-- Data extracts follows --
Lemma subtrees_placed_mk (e p : Z) (q1 q2 q3 q4 : option Node)
    (d : gmap K Entry) (l : list Entry) :
  let n := mkNode e p q1 q2 q3 q4 d l in
  subtrees_placed n = true <->
  opt_nodes (forall_nodes (in_quadrant n ONE)) q1 = true
  /\ opt_nodes (forall_nodes (in_quadrant n TWO)) q2 = true
  /\ opt_nodes (forall_nodes (in_quadrant n THREE)) q3 = true
  /\ opt_nodes (forall_nodes (in_quadrant n FOUR)) q4 = true.
Proof. unfold subtrees_placed. simpl. rewrite !andb_true_iff. tauto. Qed.

Lemma tree_nodes_eq (n : Node) :
  tree_nodes n =
  strip n :: root_nodes (quadrants n ONE) ++ root_nodes (quadrants n TWO)
          ++ root_nodes (quadrants n THREE) ++ root_nodes (quadrants n FOUR).
Proof. by destruct n. Qed.

Lemma clean_outcome_tree_nodes (m : Node) :
  root_nodes (clean_outcome m) = tree_nodes m
  \/ (empty m = true /\ tree_nodes m = strip m :: root_nodes (clean_outcome m)).
Proof.
  destruct m as [e p [c1|] [c2|] [c3|] [c4|] d [|x l]];
    unfold clean_outcome, clean, quadrant_items; simpl;
    try (by left); right; (split; [done|]); by rewrite ?app_nil_r.
Qed.

Lemma clean_outcome_sublist (m : Node) :
  sublist (root_nodes (clean_outcome m)) (tree_nodes m).
Proof.
  destruct (clean_outcome_tree_nodes m) as [->|[_ ->]]; [done|].
  by apply sublist_cons.
Qed.

Lemma pruned_slot_tree_nodes (now : Z) (slot : option Node) (r : bool) (o : option Node) :
  pruned_slot now slot r o ->
  sublist (root_nodes o) (cleared now <$> root_nodes slot).
Proof.
  destruct slot as [c|]; simpl.
  - by intros (_ & _ & _ & _ & _ & ?).
  - by intros [_ ->].
Qed.

(** Subtrees without an expired node are left alone. *)
Lemma cleared_unexpired_tree (now : Z) (c : Node) :
  forall_nodes (fun m => negb (expired m now)) c = true ->
  cleared now <$> tree_nodes c = tree_nodes c.
Proof.
  induction c as [c IH] using Node_tree_ind. intros Hc.
  assert (Hs : forall q, cleared now <$> root_nodes (quadrants c q)
                         = root_nodes (quadrants c q)).
  { intros q. destruct (quadrants c q) as [c'|] eqn:Hq; [|done]. simpl.
    apply (IH q c' Hq). by eapply forall_nodes_child. }
  rewrite tree_nodes_eq, fmap_cons, !fmap_app, !Hs. f_equal.
  apply forall_nodes_here in Hc. apply negb_true_iff in Hc.
  unfold cleared. by replace (expired (strip c) now) with false.
Qed.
-- Data extracts concluded --
Down to the last line, reproduce the entries above precisely.

■ **Written response**
Lemma subtrees_placed_mk (e p : Z) (q1 q2 q3 q4 : option Node)
    (d : gmap K Entry) (l : list Entry) :
  let n := mkNode e p q1 q2 q3 q4 d l in
  subtrees_placed n = true <->
  opt_nodes (forall_nodes (in_quadrant n ONE)) q1 = true
  /\ opt_nodes (forall_nodes (in_quadrant n TWO)) q2 = true
  /\ opt_nodes (forall_nodes (in_quadrant n THREE)) q3 = true
  /\ opt_nodes (forall_nodes (in_quadrant n FOUR)) q4 = true.
Proof. unfold subtrees_placed. simpl. rewrite !andb_true_iff. tauto. Qed.

Lemma tree_nodes_eq (n : Node) :
  tree_nodes n =
  strip n :: root_nodes (quadrants n ONE) ++ root_nodes (quadrants n TWO)
          ++ root_nodes (quadrants n THREE) ++ root_nodes (quadrants n FOUR).
Proof. by destruct n. Qed.

Lemma clean_outcome_tree_nodes (m : Node) :
  root_nodes (clean_outcome m) = tree_nodes m
  \/ (empty m = true /\ tree_nodes m = strip m :: root_nodes (clean_outcome m)).
Proof.
  destruct m as [e p [c1|] [c2|] [c3|] [c4|] d [|x l]];
    unfold clean_outcome, clean, quadrant_items; simpl;
    try (by left); right; (split; [done|]); by rewrite ?app_nil_r.
Qed.

Lemma clean_outcome_sublist (m : Node) :
  sublist (root_nodes (clean_outcome m)) (tree_nodes m).
Proof.
  destruct (clean_outcome_tree_nodes m) as [->|[_ ->]]; [done|].
  by apply sublist_cons.
Qed.

Lemma pruned_slot_tree_nodes (now : Z) (slot : option Node) (r : bool) (o : option Node) :
  pruned_slot now slot r o ->
  sublist (root_nodes o) (cleared now <$> root_nodes slot).
Proof.
  destruct slot as [c|]; simpl.
  - by intros (_ & _ & _ & _ & _ & ?).
  - by intros [_ ->].
Qed.

(** Subtrees without an expired node are left alone. *)
Lemma cleared_unexpired_tree (now : Z) (c : Node) :
  forall_nodes (fun m => negb (expired m now)) c = true ->
  cleared now <$> tree_nodes c = tree_nodes c.
Proof.
  induction c as [c IH] using Node_tree_ind. intros Hc.
  assert (Hs : forall q, cleared now <$> root_nodes (quadrants c q)
                         = root_nodes (quadrants c q)).
  { intros q. destruct (quadrants c q) as [c'|] eqn:Hq; [|done]. simpl.
    apply (IH q c' Hq). by eapply forall_nodes_child. }
  rewrite tree_nodes_eq, fmap_cons, !fmap_app, !Hs. f_equal.
  apply forall_nodes_here in Hc. apply negb_true_iff in Hc.
  unfold cleared. by replace (expired (strip c) now) with false.
Qed.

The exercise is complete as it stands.